(* ===== verification/Kernel.v ===== *)
(** * Kernel state

    The global variables of process.c, message_queue.c, semaphore.c and time.c
    as one record, the allocator wrapper of malloc.c, and the context switch.
    The code is written against [QueueOps]: the links of the queues are a
    parameter, instantiated with the pointer code of queue.h or with lists.

    A process that loses the processor inside the kernel leaves, in its
    [registers], the code it still has to run; it is a constructor of [Cont].
    A handler runs until it returns to user mode or switches ([control]). *)

From S2P Require Import Prelude Queue Memory Cstring Mmu.

Local Open Scope st_scope.

(** ** Data *)

(** The queue heads: the three lists of process.c and the [waiting_process]
    field of the message queue or semaphore at an address. *)
Inductive qid := QAct | QFin | QWait | QMsg (a : Z) | QSem (a : Z).

#[export] Instance qid_eq_dec : EqDecision qid.
Proof. solve_decision. Defined.

#[export] Instance qid_countable : Countable qid.
Proof.
  refine (inj_countable'
    (fun q => match q with
              | QAct => inl 0%nat | QFin => inl 1%nat | QWait => inl 2%nat
              | QMsg a => inr (true, a) | QSem a => inr (false, a) end)
    (fun x => match x with
              | inl O => QAct | inl 1%nat => QFin | inl _ => QWait
              | inr (true, a) => QMsg a | inr (false, a) => QSem a end) _).
  by intros [].
Defined.

(** kernel/process.h *)
Inductive State := ELECTED | ACTIVABLE | ASLEEP | ZOMBIE | FINISHED | WAITING_PID | IN_MSGQUEUE | IN_SEM.

#[export] Instance State_eq_dec : EqDecision State.
Proof. solve_decision. Defined.

(** What a switched-out process does when it gets the processor back.
    [CStart]: new_process_start_function, for a process that never ran.
    [CReturn v]: return [v] from the system call.  [CStarted p]: the end of
    [start].  [CWaitpid]: the end of [waitpid], with the pid asked for or none.
    [CPsend], [CPreceive], [CSemWait]: the ends of [psend], [preceive] and
    [wait].  [CExit]: the endless loop of [exit].  [CTick]: the end of
    [tic_PIT]. *)
Inductive Cont :=
| CStart
| CReturn (v : Z)
| CStarted (p : Z)
| CWaitpid (pid : option Z) (retvalp : Z)
| CPsend (p : Z)
| CPreceive (p q message : Z)
| CSemWait (s : Z)
| CExit
| CTick.

#[export] Instance Cont_eq_dec : EqDecision Cont.
Proof. solve_decision. Defined.

Record Child := mk_child { child_addr : Z; child_pid : Z; child_priority : Z }.

Record Process := mk_process {
  pid : Z;
  name : Z * list Z;      (* the address of the string, its bytes *)
  kernel_stack : Z;
  user_stack : Z;
  registers : Cont;
  state : State;
  initial_kernel_stack : Z;
  kernel_stack_size : Z;
  user_stack_size : Z;
  priority : Z;
  wakeup_date : Z;
  father_pid : Z;
  children : list Child;
  waited_pid : Z;
  message : Z;
  skip_message : bool;
  waited_sem : Z;
  retval : Z;
  p_cr3 : Z
}.

(** kernel/message_queue.h *)
Record MessageQueue := mk_msgq {
  fid : Z;
  capacity : Z;
  nb_msg : Z;
  msg_head : Z;
  msg_tail : Z;
  buffer_addr : Z;
  buffer : list Z
}.

(** kernel/semaphore.h; [count] is a [short]. *)
Record Semaphore := mk_sem {
  sid : Z;
  count : Z;
  was_reset : bool;
  was_deleted : bool
}.

Definition NBPROC : Z := 30.
Definition MAXPRIO : Z := 256.
Definition NBQUEUE : Z := 10.
Definition QUEUE_MAX_SIZE : Z := 1000.
Definition NBSEMAPHORE : Z := 10000.
Definition SEMAPHORE_MAX_SIZE : Z := 32767.
Definition sizeof_Process : Z := 108.
Definition sizeof_Child : Z := 16.
Definition sizeof_MessageQueue : Z := 32.
Definition sizeof_Semaphore : Z := 20.

(** kernel/userspace_apps.h *)
Record uapps := mk_uapps { app_name : list Z; app_start : Z; app_end : Z }.

(** What the build provides: the table of user programs, the address of the
    kernel's page directory and of the entry code of new processes, and the
    allocator under mem_alloc (the table of live blocks and a size to an
    address, or none). *)
Class Config := {
  symbols_table : list uapps;
  pgdir : Z;
  start_address : Z;
  malloc : gmap Z Z -> Z -> option Z
}.

(** What the kernel relies on of the allocator: a live block is not given
    twice, and blocks lie in the kernel's heap, between the null address and
    the frames of [Mmu]. *)
Class MallocLaws (C : Config) : Prop := {
  malloc_fresh h n a : malloc h n = Some a -> h !! a = None;
  malloc_region h n a : malloc h n = Some a -> 0 < a < MEMORY_START
}.

(** What a live block of the allocator was asked for.  The code does not
    record it: it is a ghost value the invariant speaks of, and no operation
    reads it. *)
Inductive owner := OProcess | OName (p : Z) | OStack (p : Z) | OChild | OMsgq | OBuffer (q : Z) | OSem | OHash | OTable | OKey.

Record kernel (S : Type) := mk_kernel {
  queues : S;
  procs : gmap Z Process;
  process_table : gmap Z Z;
  current_pid : Z;
  msgqs : gmap Z MessageQueue;
  queue_table : gmap Z Z;
  sems : gmap Z Semaphore;
  semaphore_table : gmap Z Z;
  time_count : Z;
  heap : gmap Z (Z * owner);
  vm : mmu;
  tss_cr3 : Z;
  tss_esp0 : Z
}.
Arguments mk_kernel {S}.
Arguments queues {S} k. Arguments procs {S} k. Arguments process_table {S} k.
Arguments current_pid {S} k. Arguments msgqs {S} k. Arguments queue_table {S} k.
Arguments sems {S} k. Arguments semaphore_table {S} k. Arguments time_count {S} k.
Arguments heap {S} k. Arguments vm {S} k. Arguments tss_cr3 {S} k. Arguments tss_esp0 {S} k.

Section Setters.
Context {S T : Type}.
Implicit Types k : kernel S.
Definition set_queues (x : T) k : kernel T := mk_kernel x (procs k) (process_table k) (current_pid k) (msgqs k) (queue_table k) (sems k) (semaphore_table k) (time_count k) (heap k) (vm k) (tss_cr3 k) (tss_esp0 k).
Definition set_procs x k := mk_kernel (queues k) x (process_table k) (current_pid k) (msgqs k) (queue_table k) (sems k) (semaphore_table k) (time_count k) (heap k) (vm k) (tss_cr3 k) (tss_esp0 k).
Definition set_process_table x k := mk_kernel (queues k) (procs k) x (current_pid k) (msgqs k) (queue_table k) (sems k) (semaphore_table k) (time_count k) (heap k) (vm k) (tss_cr3 k) (tss_esp0 k).
Definition set_current_pid x k := mk_kernel (queues k) (procs k) (process_table k) x (msgqs k) (queue_table k) (sems k) (semaphore_table k) (time_count k) (heap k) (vm k) (tss_cr3 k) (tss_esp0 k).
Definition set_msgqs x k := mk_kernel (queues k) (procs k) (process_table k) (current_pid k) x (queue_table k) (sems k) (semaphore_table k) (time_count k) (heap k) (vm k) (tss_cr3 k) (tss_esp0 k).
Definition set_queue_table x k := mk_kernel (queues k) (procs k) (process_table k) (current_pid k) (msgqs k) x (sems k) (semaphore_table k) (time_count k) (heap k) (vm k) (tss_cr3 k) (tss_esp0 k).
Definition set_sems x k := mk_kernel (queues k) (procs k) (process_table k) (current_pid k) (msgqs k) (queue_table k) x (semaphore_table k) (time_count k) (heap k) (vm k) (tss_cr3 k) (tss_esp0 k).
Definition set_semaphore_table x k := mk_kernel (queues k) (procs k) (process_table k) (current_pid k) (msgqs k) (queue_table k) (sems k) x (time_count k) (heap k) (vm k) (tss_cr3 k) (tss_esp0 k).
Definition set_time_count x k := mk_kernel (queues k) (procs k) (process_table k) (current_pid k) (msgqs k) (queue_table k) (sems k) (semaphore_table k) x (heap k) (vm k) (tss_cr3 k) (tss_esp0 k).
Definition set_heap x k := mk_kernel (queues k) (procs k) (process_table k) (current_pid k) (msgqs k) (queue_table k) (sems k) (semaphore_table k) (time_count k) x (vm k) (tss_cr3 k) (tss_esp0 k).
Definition set_vm x k := mk_kernel (queues k) (procs k) (process_table k) (current_pid k) (msgqs k) (queue_table k) (sems k) (semaphore_table k) (time_count k) (heap k) x (tss_cr3 k) (tss_esp0 k).
Definition set_tss (c e : Z) k := mk_kernel (queues k) (procs k) (process_table k) (current_pid k) (msgqs k) (queue_table k) (sems k) (semaphore_table k) (time_count k) (heap k) (vm k) c e.
End Setters.

Section ProcessSetters.
Implicit Types p : Process.
Definition set_registers x p := mk_process (pid p) (name p) (kernel_stack p) (user_stack p) x (state p) (initial_kernel_stack p) (kernel_stack_size p) (user_stack_size p) (priority p) (wakeup_date p) (father_pid p) (children p) (waited_pid p) (message p) (skip_message p) (waited_sem p) (retval p) (p_cr3 p).
Definition set_state x p := mk_process (pid p) (name p) (kernel_stack p) (user_stack p) (registers p) x (initial_kernel_stack p) (kernel_stack_size p) (user_stack_size p) (priority p) (wakeup_date p) (father_pid p) (children p) (waited_pid p) (message p) (skip_message p) (waited_sem p) (retval p) (p_cr3 p).
Definition set_priority x p := mk_process (pid p) (name p) (kernel_stack p) (user_stack p) (registers p) (state p) (initial_kernel_stack p) (kernel_stack_size p) (user_stack_size p) x (wakeup_date p) (father_pid p) (children p) (waited_pid p) (message p) (skip_message p) (waited_sem p) (retval p) (p_cr3 p).
Definition set_wakeup_date x p := mk_process (pid p) (name p) (kernel_stack p) (user_stack p) (registers p) (state p) (initial_kernel_stack p) (kernel_stack_size p) (user_stack_size p) (priority p) x (father_pid p) (children p) (waited_pid p) (message p) (skip_message p) (waited_sem p) (retval p) (p_cr3 p).
Definition set_father_pid x p := mk_process (pid p) (name p) (kernel_stack p) (user_stack p) (registers p) (state p) (initial_kernel_stack p) (kernel_stack_size p) (user_stack_size p) (priority p) (wakeup_date p) x (children p) (waited_pid p) (message p) (skip_message p) (waited_sem p) (retval p) (p_cr3 p).
Definition set_children x p := mk_process (pid p) (name p) (kernel_stack p) (user_stack p) (registers p) (state p) (initial_kernel_stack p) (kernel_stack_size p) (user_stack_size p) (priority p) (wakeup_date p) (father_pid p) x (waited_pid p) (message p) (skip_message p) (waited_sem p) (retval p) (p_cr3 p).
Definition set_waited_pid x p := mk_process (pid p) (name p) (kernel_stack p) (user_stack p) (registers p) (state p) (initial_kernel_stack p) (kernel_stack_size p) (user_stack_size p) (priority p) (wakeup_date p) (father_pid p) (children p) x (message p) (skip_message p) (waited_sem p) (retval p) (p_cr3 p).
Definition set_message x p := mk_process (pid p) (name p) (kernel_stack p) (user_stack p) (registers p) (state p) (initial_kernel_stack p) (kernel_stack_size p) (user_stack_size p) (priority p) (wakeup_date p) (father_pid p) (children p) (waited_pid p) x (skip_message p) (waited_sem p) (retval p) (p_cr3 p).
Definition set_skip_message x p := mk_process (pid p) (name p) (kernel_stack p) (user_stack p) (registers p) (state p) (initial_kernel_stack p) (kernel_stack_size p) (user_stack_size p) (priority p) (wakeup_date p) (father_pid p) (children p) (waited_pid p) (message p) x (waited_sem p) (retval p) (p_cr3 p).
Definition set_waited_sem x p := mk_process (pid p) (name p) (kernel_stack p) (user_stack p) (registers p) (state p) (initial_kernel_stack p) (kernel_stack_size p) (user_stack_size p) (priority p) (wakeup_date p) (father_pid p) (children p) (waited_pid p) (message p) (skip_message p) x (retval p) (p_cr3 p).
Definition set_retval x p := mk_process (pid p) (name p) (kernel_stack p) (user_stack p) (registers p) (state p) (initial_kernel_stack p) (kernel_stack_size p) (user_stack_size p) (priority p) (wakeup_date p) (father_pid p) (children p) (waited_pid p) (message p) (skip_message p) (waited_sem p) x (p_cr3 p).
End ProcessSetters.

(** ** Primitives *)

Section Primitives.
Context {S : Type} {ops : QueueOps qid Z S} {C : Config}.
Abbreviation K := (ST (kernel S)).

Definition lift_res {A} (f : kernel S -> result A) : K A :=
  fun k => match f k with Ok a => Ok (a, k) | Err e => Err e end.

(** [a->...] through a pointer to a process; a null or dangling pointer faults. *)
Definition proc (a : Z) : K Process := fun k => lift_opt Faulted (procs k !! a) k.
Definition put_proc (a : Z) (p : Process) : K unit := modify (fun k => set_procs (<[a := p]> (procs k)) k).
Definition upd_proc (a : Z) (f : Process -> Process) : K unit :=
  let! p := proc a in put_proc a (f p).

(** [process_table[i]], dereferenced. *)
Definition process_at (i : Z) : K Z := fun k => lift_opt Faulted (process_table k !! i) k.
Definition current : K Z := fun k => process_at (current_pid k) k.

Definition msgq (a : Z) : K MessageQueue := fun k => lift_opt Faulted (msgqs k !! a) k.
Definition put_msgq (a : Z) (q : MessageQueue) : K unit := modify (fun k => set_msgqs (<[a := q]> (msgqs k)) k).
Definition semaphore (a : Z) : K Semaphore := fun k => lift_opt Faulted (sems k !! a) k.
Definition put_sem (a : Z) (s : Semaphore) : K unit := modify (fun k => set_sems (<[a := s]> (sems k)) k).

(** The queue macros on processes, ordered by their [priority] field. *)
Definition prio_of (k : kernel S) (a : Z) : Z := from_option priority 0 (procs k !! a).

Definition lift_queue (f : kernel S -> result S) : K unit :=
  fun k => match f k with Ok q => Ok (tt, set_queues q k) | Err e => Err e end.
Definition queue_add (a : Z) (h : qid) : K unit := lift_queue (fun k => q_add (prio_of k) a h (queues k)).
Definition queue_del (a : Z) : K unit := lift_queue (fun k => q_del a (queues k)).
Definition init_list_head (h : qid) : K unit := lift_queue (fun k => q_init_head h (queues k)).
Definition queue_out (h : qid) : K (option Z) :=
  fun k => match q_out h (queues k) with Ok (e, q) => Ok (e, set_queues q k) | Err e => Err e end.
Definition queue_top (h : qid) : K (option Z) := lift_res (fun k => q_top h (queues k)).
Definition queue_empty (h : qid) : K bool := lift_res (fun k => q_empty h (queues k)).
Definition queue_elems (h : qid) : K (list Z) := lift_res (fun k => q_elems h (queues k)).
Definition queue_initialized (a : Z) : K bool := gets (fun k => q_initialized a (queues k)).

(** A memory management operation. *)
Definition lift_mmu {A} (m : MMU A) : K A :=
  fun k => match m (vm k) with Ok (a, v) => Ok (a, set_vm v k) | Err e => Err e end.

(** [*va = v] through the current page directory, byte by byte. *)
Definition store_user8 (va v : Z) : MMU unit :=
  fun s => match translate (memory s) (cr3 s) va with
           | Some pa => Ok (tt, set_memory (store8 (memory s) pa v) s)
           | None => Err Faulted
           end.
Definition store_user32 (va v : Z) : MMU unit :=
  do! store_user8 va v in
  do! store_user8 (u32 (va + 1)) (v / 2 ^ 8) in
  do! store_user8 (u32 (va + 2)) (v / 2 ^ 16) in
  store_user8 (u32 (va + 3)) (v / 2 ^ 24).

(** malloc.c: mem_alloc rounds up, adds four guard words, refuses a null or
    overflowing length; mem_free checks the guards, which only a block that
    is live with this length has, and faults ([mem_bug]) otherwise.  The
    memory is zeroed by both. *)
Definition mem_alloc (length : Z) (o : owner) : K Z :=
  fun k =>
    let l := u32 (u32 (length + 4 - 1) / 4 + 4) in
    let l2 := u32 (l * 4) in
    if length =? 0 then Ok (0, k) else
    if l2 <=? length then Ok (0, k) else
    match malloc (fst <$> heap k) l2 with
    | None => Ok (0, k)
    | Some p => Ok (p, set_heap (<[p := (length, o)]> (heap k)) k)
    end.

Definition mem_free (zone length : Z) : K unit :=
  fun k =>
    if length =? 0 then Ok (tt, k) else
    if bool_decide (fst <$> heap k !! zone = Some length) then Ok (tt, set_heap (delete zone (heap k)) k)
    else Err Faulted.
End Primitives.
Abbreviation K S := (ST (kernel S)).

(** ** Context switch *)

(** How a handler ends: it returns to its caller, or the processor is given to
    a process that continues with [c]. *)
Inductive control := Return (v : Z) | Resume (c : Cont).

Section Switch.
Context {S : Type} {ops : QueueOps qid Z S} {C : Config}.

(** [k] is the code [old_process] still has to run. *)
Definition virtual_ctx_sw (old_process new_process : Z) (k : Cont) : K S control :=
  let! n := proc new_process in
  do! lift_mmu (modify (set_cr3 (p_cr3 n))) in
  do! modify (set_tss (p_cr3 n) (u32 (kernel_stack n + 4 * kernel_stack_size n))) in
  do! upd_proc old_process (set_registers k) in
  let! n := proc new_process in
  ret (Resume (registers n)).
End Switch.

**Brief**. Could you return the lines in the entries above that contain "What"?

**Answer to this problem**.
(** What a switched-out process does when it gets the processor back.
(** What the build provides: the table of user programs, the address of the
(** What the kernel relies on of the allocator: a live block is not given
(** What a live block of the allocator was asked for.  The code does not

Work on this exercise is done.